Manukau District Chief Fire Officer Larry Cocker told the Herald that no one had been able to access the site yesterday because it was still smouldering and firefighters had to deem it safe before allowing people in.
Mr Cocker said investigators had an idea of what caused the blaze, but it was too soon to say what it was.
More would be known later today.
He said the fire in the 50m by 30m building began on the inside of an external wall of a storage area.
Two nearby power transformers also caught fire and powerlines were seen falling down, leaving 579 customers without power.
Mr Cocker said investigators were not yet certain whether the transformer fires were caused by the fire, or if they might have caused it.
"The fire investigator guys have got a couple of leads that they're working on and I think they need to talk to Vector, the power engineers, and they've just got to eliminate some other bits and pieces before they can narrow it down."
The fire was complex for firefighters because it was fuelled by smaller gas bottles, and larger bottles full of LPG which customers can buy in exchange for empty ones.
Mr Cocker defended criticism of the length of time firefighters took to arrive, saying it took them just under seven minutes, within the seven-minute timeframe firefighters aimed to attend urban incidents in.

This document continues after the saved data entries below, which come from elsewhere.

Definition set_rp_cr (r : rsp) x := mk_rsp x (rp_flags r) (rp_extflags r) (sr_ntstatus r) (sr_rspflags r)
  (sr_rspnextcmd r) (sr_rsppid r) (sr_rsptreeid r) (sr_rspasyncid r) (sr_rspsessionid r).
Definition set_rp_flags (r : rsp) x := mk_rsp (rp_cr r) x (rp_extflags r) (sr_ntstatus r) (sr_rspflags r)
  (sr_rspnextcmd r) (sr_rsppid r) (sr_rsptreeid r) (sr_rspasyncid r) (sr_rspsessionid r).
Definition set_rp_extflags (r : rsp) x := mk_rsp (rp_cr r) (rp_flags r) x (sr_ntstatus r) (sr_rspflags r)
  (sr_rspnextcmd r) (sr_rsppid r) (sr_rsptreeid r) (sr_rspasyncid r) (sr_rspsessionid r).
Definition set_ntstatus (r : rsp) x := mk_rsp (rp_cr r) (rp_flags r) (rp_extflags r) x (sr_rspflags r)
  (sr_rspnextcmd r) (sr_rsppid r) (sr_rsptreeid r) (sr_rspasyncid r) (sr_rspsessionid r).
Definition set_rspflags (r : rsp) x := mk_rsp (rp_cr r) (rp_flags r) (rp_extflags r) (sr_ntstatus r) x
  (sr_rspnextcmd r) (sr_rsppid r) (sr_rsptreeid r) (sr_rspasyncid r) (sr_rspsessionid r).
Definition set_rspnextcmd (r : rsp) x := mk_rsp (rp_cr r) (rp_flags r) (rp_extflags r) (sr_ntstatus r) (sr_rspflags r)
  x (sr_rsppid r) (sr_rsptreeid r) (sr_rspasyncid r) (sr_rspsessionid r).
Definition set_rsppid (r : rsp) x := mk_rsp (rp_cr r) (rp_flags r) (rp_extflags r) (sr_ntstatus r) (sr_rspflags r)
  (sr_rspnextcmd r) x (sr_rsptreeid r) (sr_rspasyncid r) (sr_rspsessionid r).
Definition set_rsptreeid (r : rsp) x := mk_rsp (rp_cr r) (rp_flags r) (rp_extflags r) (sr_ntstatus r) (sr_rspflags r)
  (sr_rspnextcmd r) (sr_rsppid r) x (sr_rspasyncid r) (sr_rspsessionid r).
Definition set_rspsessionid (r : rsp) x := mk_rsp (rp_cr r) (rp_flags r) (rp_extflags r) (sr_ntstatus r) (sr_rspflags r)
  (sr_rspnextcmd r) (sr_rsppid r) (sr_rsptreeid r) (sr_rspasyncid r) x.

There was also no cause for concern over roofing which contained asbestos because the asbestos was wet and therefore would not produce dust that can cause health problems including lung cancer, he said.
Mr Cocker said the Fire Service advised having sprinklers in large buildings - something also noted in media reports when the Mitre 10 Mega store on Te Irirangi Drive caught fire in February this year and after an earlier fire in Johnsonville in September 1998.
Mitre 10 chief executive Craig Wilson defended the company's fire safety standards.
"As a responsible retailer committed to the safety of our customers and staff, we are uncompromising [with] store safety," he said.
"Given the nature of the products that we sell, some of which are flammable, we cannot afford to be complacent. We are 100 per cent confident that the buildings in question will be found to be fully compliant."
The six staff from the expo centre would work at other branches until the future of the site was known.
The company's nearby retail outlet was not involved in the fire and remains open.